Please copy every line of the data in which the string "Arguments" appears.
* * * * * * * * *
(* ===== verification/AccountTypes.v ===== *)
(** * Account control: overrides, mutations, submissions

    [internal/accountcontrol/types.go] and [context.go]: the durable override and
    mutation records, what is asked of the service and what it answers, its errors,
    and the conversion between intents and overrides. *)

From S2P Require Import Prelude GoStd Intent Arbiter Model.

Definition DefaultAdministratorTTL : duration := (30 * minute)%Z.
Definition DefaultAutonomousTTL : duration := (15 * minute)%Z.
Definition MaximumAutonomousTTL : duration := (2 * hour)%Z.

Abbreviation MutationStatus := string (only parsing).
Definition StatusPrepared : MutationStatus := "prepared".
Definition StatusValidating : MutationStatus := "validating".
Definition StatusExecuting : MutationStatus := "executing".
Definition StatusVerifying : MutationStatus := "verifying".
Definition StatusApplied : MutationStatus := "applied".
Definition StatusAppliedNoop : MutationStatus := "applied_noop".
Definition StatusBlocked : MutationStatus := "blocked".
Definition StatusFailed : MutationStatus := "failed".
Definition StatusUncertain : MutationStatus := "uncertain".
Definition StatusSuperseded : MutationStatus := "superseded".
Definition StatusExpired : MutationStatus := "expired".

Definition Terminal (s : MutationStatus) : bool :=
  bool_decide (s ∈ [StatusApplied; StatusAppliedNoop; StatusBlocked; StatusFailed;
                    StatusSuperseded; StatusExpired]).

Abbreviation OverrideStatus := string (only parsing).
Definition OverridePending : OverrideStatus := "pending".
Definition OverrideActive : OverrideStatus := "active".
Definition OverrideRevoked : OverrideStatus := "revoked".
Definition OverrideExpired : OverrideStatus := "expired".
Definition OverrideBlocked : OverrideStatus := "blocked".
Definition OverrideFailed : OverrideStatus := "failed".
Definition OverrideSuperseded : OverrideStatus := "superseded".
Definition OverrideLegacyDisabled : OverrideStatus := "legacy_disabled".

Abbreviation OverrideKind := string (only parsing).
Definition OverrideKindTemporary : OverrideKind := "temporary".
Definition OverrideKindManualHold : OverrideKind := "manual_hold".
Definition OverrideKindLoadPin : OverrideKind := "load_pin".
Definition OverrideKindLegacy : OverrideKind := "legacy".

Abbreviation BlockReason := string (only parsing).
Definition BlockNone : BlockReason := "".
Definition BlockWritesFrozen : BlockReason := "writes_frozen".
Definition BlockAgentWritesFrozen : BlockReason := "agent_writes_frozen".
Definition BlockAccountNotFound : BlockReason := "account_not_found".
Definition BlockCredentialInvalid : BlockReason := "credential_invalid".
Definition BlockHealthLocked : BlockReason := "health_locked".
Definition BlockBalanceLocked : BlockReason := "balance_locked".
Definition BlockCostLocked : BlockReason := "cost_locked".
Definition BlockRateLimited : BlockReason := "rate_limited".
Definition BlockStaleTelemetry : BlockReason := "stale_telemetry".
Definition BlockCooldown : BlockReason := "cooldown".
Definition BlockInvalidTarget : BlockReason := "invalid_target".

Record AccountState := mkAccountState {
  st_Schedulable : bool;
  st_LoadFactor : option Z;
}.
#[export] Instance AccountState_eq_dec : EqDecision AccountState.
Proof. solve_decision. Defined.

Record Override := mkOverride {
  ov_ID : string;
  ov_CommandID : string;
  ov_IntentID : string;
  ov_IdempotencyKey : string;
  ov_SemanticSignature : string;
  ov_AccountID : Z;
  ov_Operation : Operation;
  ov_Kind : OverrideKind;
  ov_Schedulable : option bool;
  ov_LoadFactor : option Z;
  ov_LoadFactorSet : bool;
  ov_Producer : Producer;
  ov_Authority : Authority;
  ov_Actor : string;
  ov_Reason : string;
  ov_EvidenceRefs : list string;
  ov_PolicyVersion : string;
  ov_SnapshotVersion : string;
  ov_CreatedAt : time;
  ov_ExpiresAt : option time;
  ov_Status : OverrideStatus;
  ov_MutationID : string;
  ov_RevokedAt : option time;
  ov_RevokedBy : string;
  ov_RevokeReason : string;
  ov_UpdatedAt : time;
}.

Record Mutation := mkMutation {
  mu_ID : string;
  mu_CommandID : string;
  mu_IntentID : string;
  mu_IdempotencyKey : string;
  mu_SemanticSignature : string;
  mu_AccountID : Z;
  mu_Operation : Operation;
  mu_RequestedSchedulable : option bool;
  mu_RequestedLoadFactor : option Z;
  mu_RequestedLoadSet : bool;
  mu_WinningIntentID : string;
  mu_WinningIdempotencyKey : string;
  mu_WinningProducer : Producer;
  mu_WinningAuthority : Authority;
  mu_WinningActor : string;
  mu_WinningReason : string;
  mu_WinningEvidenceRefs : list string;
  mu_WinningPolicyVersion : string;
  mu_WinningSnapshotVersion : string;
  mu_WinningCreatedAt : time;
  mu_WinningExpiresAt : option time;
  mu_WinningSchedulable : option bool;
  mu_WinningLoadFactor : option Z;
  mu_WinningLoadSet : bool;
  mu_WinningOverrideKind : OverrideKind;
  mu_Producer : Producer;
  mu_Authority : Authority;
  mu_Actor : string;
  mu_ReasonCode : string;
  mu_Reason : string;
  mu_PolicyVersion : string;
  mu_SnapshotVersion : string;
  mu_RunID : Z;
  mu_GoalID : Z;
  mu_StepID : Z;
  mu_ExpiresAt : option time;
  mu_Status : MutationStatus;
  mu_AttemptCount : Z;
  mu_Before : option AccountState;
  mu_After : option AccountState;
  mu_LastErrorCode : string;
  mu_CreatedAt : time;
  mu_UpdatedAt : time;
  mu_CompletedAt : option time;
  mu_OverrideID : string;
  mu_RevokeOverrideID : string;
  mu_TelemetryFresh : bool;
  mu_CooldownActive : bool;
}.

Record Result := mkResult {
  rs_CommandID : string;
  rs_MutationID : string;
  rs_IntentID : string;
  rs_AccountID : Z;
  rs_Operation : Operation;
  rs_Requested : AccountState;
  rs_RequestedLoadSet : bool;
  rs_WinningAuthority : Authority;
  rs_Status : MutationStatus;
  rs_BlockedReason : BlockReason;
  rs_Before : option AccountState;
  rs_VerifiedAfter : option AccountState;
  rs_ExpiresAt : option time;
  rs_IdempotentReplay : bool;
  rs_Uncertain : bool;
}.

(** [Result{}] *)
Definition no_answer : Result :=
  mkResult "" "" "" 0 "" (mkAccountState false None) false "" "" "" None None None false false.

(** [Intent{}] *)
Definition no_intent : Intent :=
  mkIntent "" "" "" "" (mkResource "" 0 0 "") ""
    (mkDesiredState desiredStateUnset false 0 false "") "" "" [] "" "" zero_time None.

Record SafetyContext := mkSafetyContext {
  sf_TelemetryFresh : bool;
  sf_CooldownActive : bool;
}.

Record Submission := mkSubmission {
  sb_CommandID : string;
  sb_Intent : Intent;
  sb_RequestIdempotencyKey : string;
  sb_RequestSemanticSignature : string;
  sb_PersistOverride : bool;
  sb_OverrideKind : OverrideKind;
  sb_RevokeOverrideID : string;
  sb_Safety : SafetyContext;
  sb_Event : Event;
  sb_FlapPolicy : option FlapPolicy;
}.

Record Finalization := mkFinalization {
  fn_Mutation : Mutation;
  fn_Control : AccountControl;
  fn_Event : Event;
  fn_ActivateOverride : bool;
  fn_OverrideStatus : OverrideStatus;
  fn_RevokeOverrideID : string;
  fn_RevokeActor : string;
  fn_RevokeReason : string;
  fn_FlapPolicy : option FlapPolicy;
}.

Record CommandContext := mkCommandContext {
  cc_CommandID : string;
  cc_CreatedAt : time;
  cc_ExpiresAt : option time;
  cc_SnapshotVersion : string;
  cc_EvidenceRefs : list string;
  cc_OverrideKind : OverrideKind;
  cc_Administrator : bool;
  cc_GrantConsumptionID : string;
  cc_RunID : Z;
  cc_GoalID : Z;
  cc_StepID : Z;
  cc_AutomationLeaseHeld : bool;
}.

(** ** Errors

    An error of the repository, the transport or the context is what the code can
    see of it: its text and the classes [errors.As] and [errors.Is] find in its
    chain. The service's own errors are constructors. *)
Record external_error := mkExternal {
  ex_text : string;
  ex_network : bool;            (* a net.Error *)
  ex_deadline : bool;           (* context.DeadlineExceeded *)
  ex_eof : bool;                (* io.EOF *)
  ex_unexpected_eof : bool;     (* io.ErrUnexpectedEOF *)
}.

Inductive error :=
  | External (e : external_error)
  | NewError (text : string)
  | InvalidIntent (e : ValidationError)
  | Errorf (prefix : string) (cause : error)     (* fmt.Errorf with prefix and %w *)
  | IdempotencyConflictError (key : string)
  | BlockedError (result : Result)
  | MutationStateError (result : Result) (cause : option error).

Definition errAccountNotFound : error := NewError "account not found".
Definition errUnsupportedOperation : error := NewError "unsupported account mutation operation".

Section with_unicode.
Context `{UnicodeTables}.

(** [Error()] *)
Fixpoint error_text (e : error) : string :=
  match e with
  | External x => ex_text x
  | NewError text => text
  | InvalidIntent v => ValidationError_Error v
  | Errorf prefix cause => prefix +:+ ": " +:+ error_text cause
  | IdempotencyConflictError key =>
      "idempotency key " +:+ quote key +:+ " is already bound to different semantics"
  | BlockedError result => "account mutation blocked: " +:+ rs_BlockedReason result
  | MutationStateError result None => "account mutation is " +:+ rs_Status result
  | MutationStateError result (Some cause) =>
      "account mutation is " +:+ rs_Status result +:+ ": " +:+ error_text cause
  end.
End with_unicode.

(** The external error an error wraps, found by [Unwrap]. *)
Fixpoint unwrapped (e : error) : option external_error :=
  match e with
  | External x => Some x
  | Errorf _ cause | MutationStateError _ (Some cause) => unwrapped cause
  | _ => None
  end.

(** [errors.Is(err, errAccountNotFound)] *)
Fixpoint is_account_not_found (e : error) : bool :=
  match e with
  | NewError text => bool_decide (text = "account not found")
  | Errorf _ cause | MutationStateError _ (Some cause) => is_account_not_found cause
  | _ => false
  end.

(** [cloneTime] also converts to UTC, which does not change the instant. *)
Definition cloneTime (value : option time) : option time :=
  match value with None => None | Some t => Some t end.
Definition cloneInt (value : option Z) : option Z :=
  match value with None => None | Some n => Some n end.
Definition cloneControlplaneIntent (intent : Intent) : Intent :=
  intent <| in_ExpiresAt := cloneTime (in_ExpiresAt intent) |>.

Lemma cloneTime_id v : cloneTime v = v.
Proof. by destruct v. Qed.
Lemma cloneInt_id v : cloneInt v = v.
Proof. by destruct v. Qed.
Lemma cloneControlplaneIntent_id i : cloneControlplaneIntent i = i.
Proof. destruct i. unfold cloneControlplaneIntent. upd. by rewrite cloneTime_id. Qed.
#[global] Arguments cloneTime : simpl never.
#[global] Arguments cloneInt : simpl never.
#[global] Arguments cloneControlplaneIntent : simpl never.
#[export] Hint Rewrite cloneTime_id cloneInt_id cloneControlplaneIntent_id : sched.

Definition ValidateCommandID (value : string) : result error unit :=
  let value := trim_space value in
  if bool_decide (value = "") then Err (NewError "command id is required")
  else if (256 <? Z.of_nat (String.length value))%Z then Err (NewError "command id is too long")
  else Ok ().

(** ** Overrides and intents *)

Section overrides.
Context `{UnicodeTables}.

Definition OverrideFromIntent (id commandID : string) (intent : Intent) : result error Override :=
  match Intent_Validate intent with
  | Err err => Err (InvalidIntent err)
  | Ok _ =>
  if bool_decide (in_Authority intent = AuthorityActivePolicy) then
    Err (NewError "active policy is not a persistent override") else
  let '(accountID, ok) := Resource_AccountID (in_Resource intent) in
  if negb ok then Err (NewError "account override requires an account resource") else
  match SemanticSignature intent with
  | Err err => Err (InvalidIntent err)
  | Ok signature =>
  let override := mkOverride id commandID (in_ID intent) (in_IdempotencyKey intent) signature
    accountID (in_Operation intent) "" None None false (in_Producer intent) (in_Authority intent)
    (in_Actor intent) (in_Reason intent) (in_EvidenceRefs intent) (in_PolicyVersion intent)
    (in_SnapshotVersion intent) (in_CreatedAt intent) (cloneTime (in_ExpiresAt intent))
    OverridePending "" None "" "" (in_CreatedAt intent) in
  let override :=
    if bool_decide (in_Authority intent = AuthorityManualHold)
    then override <| ov_Kind := OverrideKindManualHold |>
    else override <| ov_Kind := OverrideKindTemporary |> in
  if bool_decide (in_Operation intent = OperationSetAccountSchedulable) then
    let '(value, valid) := Schedulable (in_DesiredState intent) in
    if negb valid then Err (NewError "invalid schedulable override desired state")
    else Ok (override <| ov_Schedulable := Some value |>)
  else if bool_decide (in_Operation intent = OperationSetAccountLoadFactor) then
    let '(value, configured, valid) := LoadFactor (in_DesiredState intent) in
    if negb valid then Err (NewError "invalid load-factor override desired state") else
    let override := override <| ov_LoadFactorSet := configured |> in
    Ok (if (configured : bool) then override <| ov_LoadFactor := Some value |> else override)
  else Err (NewError "unsupported account override operation")
  end end.

(** A constructor's validation error as an error of this package. *)
Definition as_error {A} (r : result ValidationError A) : result error A :=
  match r with Ok a => Ok a | Err e => Err (InvalidIntent e) end.

Definition Override_Intent (o : Override) : result error Intent :=
  let metadata := mkIntentMetadata (ov_IntentID o) (ov_IdempotencyKey o) (ov_Producer o)
    (ov_Authority o) (ov_Actor o) (ov_Reason o) (ov_EvidenceRefs o) (ov_PolicyVersion o)
    (ov_SnapshotVersion o) (ov_CreatedAt o) (cloneTime (ov_ExpiresAt o)) in
  if bool_decide (ov_Operation o = OperationSetAccountSchedulable) then
    match ov_Schedulable o with
    | None => Err (NewError "stored schedulable override has no desired value")
    | Some value => as_error (NewAccountSchedulableIntent metadata (ov_AccountID o) value)
    end
  else if bool_decide (ov_Operation o = OperationSetAccountLoadFactor) then
    if ov_LoadFactorSet o then
      match ov_LoadFactor o with
      | None => Err (NewError "stored load-factor override has no configured value")
      | Some value => as_error (NewAccountLoadFactorIntent metadata (ov_AccountID o) (cloneInt (Some value)))
      end
    else as_error (NewAccountLoadFactorIntent metadata (ov_AccountID o) None)
  else Err (NewError "stored override operation is unsupported").
End overrides.

(** [WithCommandContext] and [CommandContextFrom] store and read a value of the
    context, whose absence reads as the zero value; copies are the value itself. *)
Definition CommandContextFrom (stored : option CommandContext) : CommandContext :=
  let value := default (mkCommandContext "" zero_time None "" [] "" false "" 0 0 0 false) stored in
  value <| cc_ExpiresAt := cloneTime (cc_ExpiresAt value) |>.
* * * * * * * * *
▶ **Written reply**
#[global] Arguments cloneTime : simpl never.
#[global] Arguments cloneInt : simpl never.
#[global] Arguments cloneControlplaneIntent : simpl never.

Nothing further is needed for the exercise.